Oireachtas Joint and Select Committees

Tuesday, 21 November 2023

Joint Oireachtas Committee on Foreign Affairs and Trade, and Defence

Budget 2024, Official Development Assistance, COP28 and Ongoing Humanitarian Situations: Dóchas

Ms Siobhan Curran:

To add in answer to Deputy Carthy's question earlier about the additionality of climate finance, at the moment we have a climate finance commitment that falls under a global commitment of $100 billion per year that was supposed to be provided from 2020 to 2025. That has not been met on a global scale or on an Irish scale. Although Ireland has committed to providing €225 million in climate finance, so far we have provided €99.6 million. That is our latest figure, so we are a bit off the €225 million, but that sum, to clarify, is also not our fair share. We and Christian Aid have worked on this. The key point is that we are meeting one fifth of our fair share of climate finance at the moment, so we really need to meet the full commitment as soon as possible. The first year we were supposed to meet it was 2020, so every year we do not meet that target results in a cumulative shortfall. Looking at Ireland's ranking in the OECD figures, we come in at about No. 17 out of 23 on climate finance. We are way down at the bottom of the leader table. We therefore call on Ireland to meet our fair share of €500 million per annum, and that should be additional to ODA. That might be channelled through ODA. Some of the way climate finance is delivered is within that, and we think that grant-based model is quite positive but we would like to see the figures disentangled in order that we can be sure that climate finance does not take from development finance.

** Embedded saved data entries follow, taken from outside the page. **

Definition MAINNET_BITS : list Z :=
  [0x1d00ffff; 0x1d00ffff; 0x1d00ffff; 0x1d00ffff; 0x1d00ffff; 0x1d00ffff; 0x1d00ffff; 0x1d00ffff;
   0x1d00ffff; 0x1d00ffff; 0x1d00ffff; 0x1d00ffff; 0x1d00ffff; 0x1d00ffff; 0x1d00ffff; 0x1d00ffff;
   0x1d00d86a; 0x1d00c428; 0x1d00be71; 0x1d008cc3; 0x1c654657; 0x1c43b3e5; 0x1c387f6f; 0x1c381375;
   0x1c2a1115; 0x1c20bca7; 0x1c16546f; 0x1c13ec53; 0x1c159c24; 0x1c0f675c; 0x1c0eba64; 0x1c0d3142;
   0x1c0ae493; 0x1c05a3f4; 0x1c0168fd; 0x1c010c5a; 0x1c00ba18; 0x1c00800e; 0x1b692098; 0x1b5bede6;
   0x1b4766ed; 0x1b31b2a3; 0x1b2f8e9d; 0x1b1e7eca; 0x1b153263; 0x1b0e7256; 0x1b098b2a; 0x1b081cd2;
   0x1b055953; 0x1b04864c; 0x1b0404cb; 0x1b038dee; 0x1b02fa29; 0x1b028552; 0x1b01cc26; 0x1b012dcd;
   0x1b00dc31; 0x1b00f339; 0x1b00cbbd; 0x1b00b5ac; 0x1b0098fa; 0x1a6a93b3; 0x1a44b9f2; 0x1a269421;
   0x1a1d932f; 0x1a132185; 0x1a0c2a12; 0x1a0abbcf; 0x1a09ec04; 0x1a08e1e5; 0x1a094a86; 0x1a096fe3;
   0x1a098ea5; 0x1a09ee5d; 0x1a0b6d4b; 0x1a0df0ca; 0x1a0e119a; 0x1a0f61b1; 0x1a0e8668; 0x1a0e76ba;
   0x1a0d69d7; 0x1a0cd43f; 0x1a0c290b; 0x1a0c309c; 0x1a0b350c; 0x1a0b3287; 0x1a0a507e; 0x1a0aa1e3;
   0x1a0b1ef7; 0x1a09ae02; 0x1a0a8b5f; 0x1a0a98d6; 0x1a09b78a; 0x1a099431; 0x1a08fd2e; 0x1a083cc9;
   0x1a07a85e; 0x1a06dfbe; 0x1a063a38; 0x1a05db8b; 0x1a057e08; 0x1a0575ef; 0x1a0513c5; 0x1a04faeb;
   0x1a04e0ea; 0x1a04fa62; 0x1a05a16b; 0x1a0529b1; 0x1a05a6b1; 0x1a051f3c; 0x1a04985c; 0x1a03d74b;
   0x1a0375fa; 0x1a02816e; 0x1a022fbe; 0x1a01de94; 0x1a01aa3d; 0x1a017fe9; 0x1a016164; 0x1a011337;
   0x1a00de15; 0x1a00c94e; 0x1a00a429; 0x1a008968; 0x1972dbf2; 0x19548732; 0x19415257; 0x1931679c;
   0x19262222; 0x191cdc20; 0x1916b0ca; 0x19100ab6; 0x190afc85; 0x190867f3; 0x19070bfb; 0x19061242;
   0x1904ba6e; 0x1903a30c; 0x1903071f; 0x19026666; 0x1901f52c; 0x1901a36e; 0x19015f53; 0x19012026;
   0x190102b1; 0x1900db99; 0x1900b3aa; 0x19009d8c; 0x1900896c; 0x187c3053; 0x18692842; 0x185d859a;
   0x1851aba2; 0x18415fd1; 0x183f6be6; 0x183aaea2; 0x1837ba62; 0x182e1c58; 0x182815ee; 0x1824dbe9;
   0x181fb893; 0x181f6973; 0x181e8dc0; 0x181bc330; 0x181b4861; 0x181b7b74; 0x181bdd7c; 0x181b0dca;
   0x1819012f; 0x181aa3c0; 0x1818bb87; 0x18178d3a; 0x18172ec0; 0x181788f2; 0x18163c71; 0x181717f0;
   0x181713dd; 0x181686f5; 0x18171a8b; 0x18162043; 0x1816418e; 0x181586c8; 0x18150815; 0x1814dd04;
   0x181443c4; 0x18134dc1; 0x181287ba; 0x18121472; 0x18120f14; 0x1811a954; 0x1810b289; 0x180f1e76;
   0x180de64f; 0x180bc409; 0x180a9591; 0x1809b31b; 0x180928f0; 0x1807a114; 0x1806b99f; 0x1806f0a8;
   0x1806a4c3; 0x180696f4; 0x1806274b; 0x18062776; 0x1805a8fa; 0x18058436; 0x18059ba0; 0x18053fd6;
   0x180526fd; 0x18052669; 0x18057228; 0x18050edc; 0x1804fb08; 0x1804de5e; 0x18048ed4; 0x180440c4;
   0x180455d2; 0x18045174; 0x1803e6d4; 0x1803d589; 0x18038b85; 0x180375ff; 0x18034379; 0x1802cc47;
   0x18029ab9; 0x18027e93; 0x180262df; 0x18024fb1; 0x1802335a; 0x18021c73; 0x18021b3e; 0x1801f6a7;
   0x1801d854; 0x18019eaf; 0x18018b7e; 0x18018d30; 0x18015ddc; 0x18014735; 0x180130e0; 0x18013ce9;
   0x1801310b; 0x1800ff18; 0x1800fa73; 0x1800eb30; 0x1800c1bd; 0x1800ce4b; 0x1800d0f6; 0x1800b0ed;
   0x18009645; 0x180091c1; 0x177e578c; 0x176c2146; 0x1761e9f8; 0x175d97dc; 0x175589a3; 0x17514a49;
   0x17502ab7; 0x1749500d; 0x1745fb53; 0x1743eca9; 0x17415a49; 0x1738f841; 0x17376f56; 0x17347a28;
   0x17365a17; 0x172f4f7b; 0x172c0da7; 0x1729d72d; 0x172819a1; 0x17275a1f; 0x1725c191; 0x17272fbd;
   0x17272d92; 0x172a4e2f; 0x1731d97c; 0x17371ef4; 0x173218a5; 0x172fd633; 0x17306835; 0x172e6f88;
   0x172e5b50; 0x172e6117; 0x172c1f6c; 0x172c071d; 0x172c4e11; 0x1729ff38; 0x1729fb45; 0x1725bb76;
   0x1725fd03; 0x1723792c; 0x171f0d9b; 0x171f3a08; 0x171c3039; 0x171ba3d1; 0x171a213e; 0x1717abf5;
   0x17160f24; 0x1715a35c; 0x17148edf; 0x171620d1; 0x1715b23e; 0x1715dbd2; 0x1715bcd0; 0x171465f2;
   0x17130c78; 0x171232ff; 0x17121ad4; 0x17122cbc; 0x17110119; 0x17143b41; 0x171320bc; 0x1711a333;
   0x17117a39; 0x171297f6; 0x17147f35; 0x1711d4f2; 0x1711d519; 0x17103a15; 0x1710b4f8; 0x17109bac;
   0x171007ea; 0x17103a12; 0x170e92aa; 0x170e95de; 0x170e134e; 0x1710c433; 0x170ffedd; 0x170eb156;
   0x170f1372; 0x170f2217; 0x170da8a1; 0x170d8457; 0x170d21b9; 0x170cf4e3; 0x170d1f8c; 0x170cdf6f;
   0x170c2a48; 0x170bef93; 0x170da863; 0x170b3ce9; 0x170d5f7b; 0x170e1ef9; 0x171398ce; 0x17149624;
   0x17136aa2; 0x1712180b; 0x170ffaa0; 0x170f48e4; 0x170ed0eb; 0x170e2632; 0x170e0408; 0x170cfecf;
   0x170c69ea; 0x170c9a13; 0x170ba21f; 0x170b98ab; 0x170b8c8b; 0x170a9080; 0x170a8bb4; 0x170a1078;
   0x170a3773; 0x170a40c0; 0x1709d897; 0x1709f8d9; 0x17097275; 0x170901ba; 0x17096a20; 0x17094b6a;
   0x170984cc; 0x1709a7af; 0x170a2a04; 0x1709fd7e; 0x1709ed88; 0x17091620; 0x1708c894; 0x1708f9ae;
   0x1707e772; 0x1707a429; 0x1707a812; 0x17079e15; 0x17083830; 0x1707f590; 0x1708417e; 0x17077ce2;
   0x17072720; 0x17073039; 0x170689a3; 0x17067681; 0x1706023e; 0x1705e0b2; 0x1705c739; 0x1705dd01;
   0x1705ae3a; 0x17057e69; 0x1705606d; 0x17058ebe; 0x17053894; 0x17056102; 0x17055f5b; 0x17050f7b;
   0x170532ae; 0x1704ed7f; 0x1704e90f; 0x17049ca9; 0x17048194; 0x17045a12; 0x17042450; 0x17042e95;
   0x1703e8b3; 0x1703d869; 0x1704005a; 0x1703ba5d; 0x170371b1; 0x17038c12; 0x17035a59; 0x170362d3;
   0x17034219; 0x170331db; 0x1703629a; 0x170355f0; 0x17035cb8; 0x17035d25; 0x17038a6d; 0x17036e3a;
   0x17031abe; 0x17033d76; 0x1703255b; 0x1703098c; 0x17032f14; 0x17030ecd; 0x1702f128; 0x1702c4e4;
   0x1702c070; 0x1702b563; 0x170297fa; 0x1702905c; 0x17028c61; 0x17029a8a; 0x17027726; 0x17028bb1;
   0x17028281; 0x1702796c; 0x17025105; 0x170248b6; 0x17025ced; 0x17025049; 0x17023774; 0x17023a04;
   0x17026816; 0x17023aa6; 0x1702349e; 0x17022cb3; 0x17022b91; 0x170211ac; 0x1701fa38; 0x1701ddb4;
   0x1701eb21; 0x1701cdfb; 0x1701d936; 0x1701e2a0; 0x1701e63a; 0x1701e605; 0x1701ebf2; 0x1701fca1;
   0x17023c7e; 0x1701f303; 0x1701f0cc; 0x17021a91; 0x17020684; 0x17021369; 0x17021ff0; 0x17020f79;
   0x1702068f; 0x170240c3; 0x17021a42; 0x1702369d; 0x17023ad4; 0x1702353d; 0x17023cc1].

On loss and damage, we and Christian Aid launched a report hosted by Deputy Ó Cathasaigh in the audiovisual room last week on loss and damage in which we have estimated what Ireland's fair share of loss and damage finance would be. We have estimated based on the most respected figures. There is a lot of academic research on this but there is an estimation of the loss and damage need by 2030 being €513 billion per annum. We have calculated what Ireland's fair share of that loss and damage finance would be and it is €1.5 billion per annum. That figure sounds quite large when we think of Ireland's current commitment to climate finance of €99 million. I will make two points. First, it is a realistic estimation of need, and this is what we are looking at in terms of loss and damage. The costs of the climate crisis are escalating and getting worse and they will be high. Second, when we compare €1.5 billion with our 0.7% of GNI, by 2030, that would be about 0.2%, so it is also achievable. I will not take too much time on this, but we are really looking for Ireland to set out a pathway towards €1.5 billion by 2030 plus pay our existing adaptation and mitigation finance.

In advance of COP, we have a great opportunity. The Minister, Deputy Ryan, played a really prominent role at COP last year in securing the loss and damage fund. This year it is about getting it operationalised. As Ms Finnan said, it is an empty bucket, which is no use to anybody, but the process at this COP is to move it from being an empty bucket to a fund that works and delivers. If we could get one key thing at this COP, it would be that richer countries commit to paying first and most and move first. The trust between developing and developed countries at this point is completely eroded because richer countries keep breaking promises. If there could be a commitment, with Ireland at the helm within the EU on this, I think it would really bode well for finally addressing loss and damage.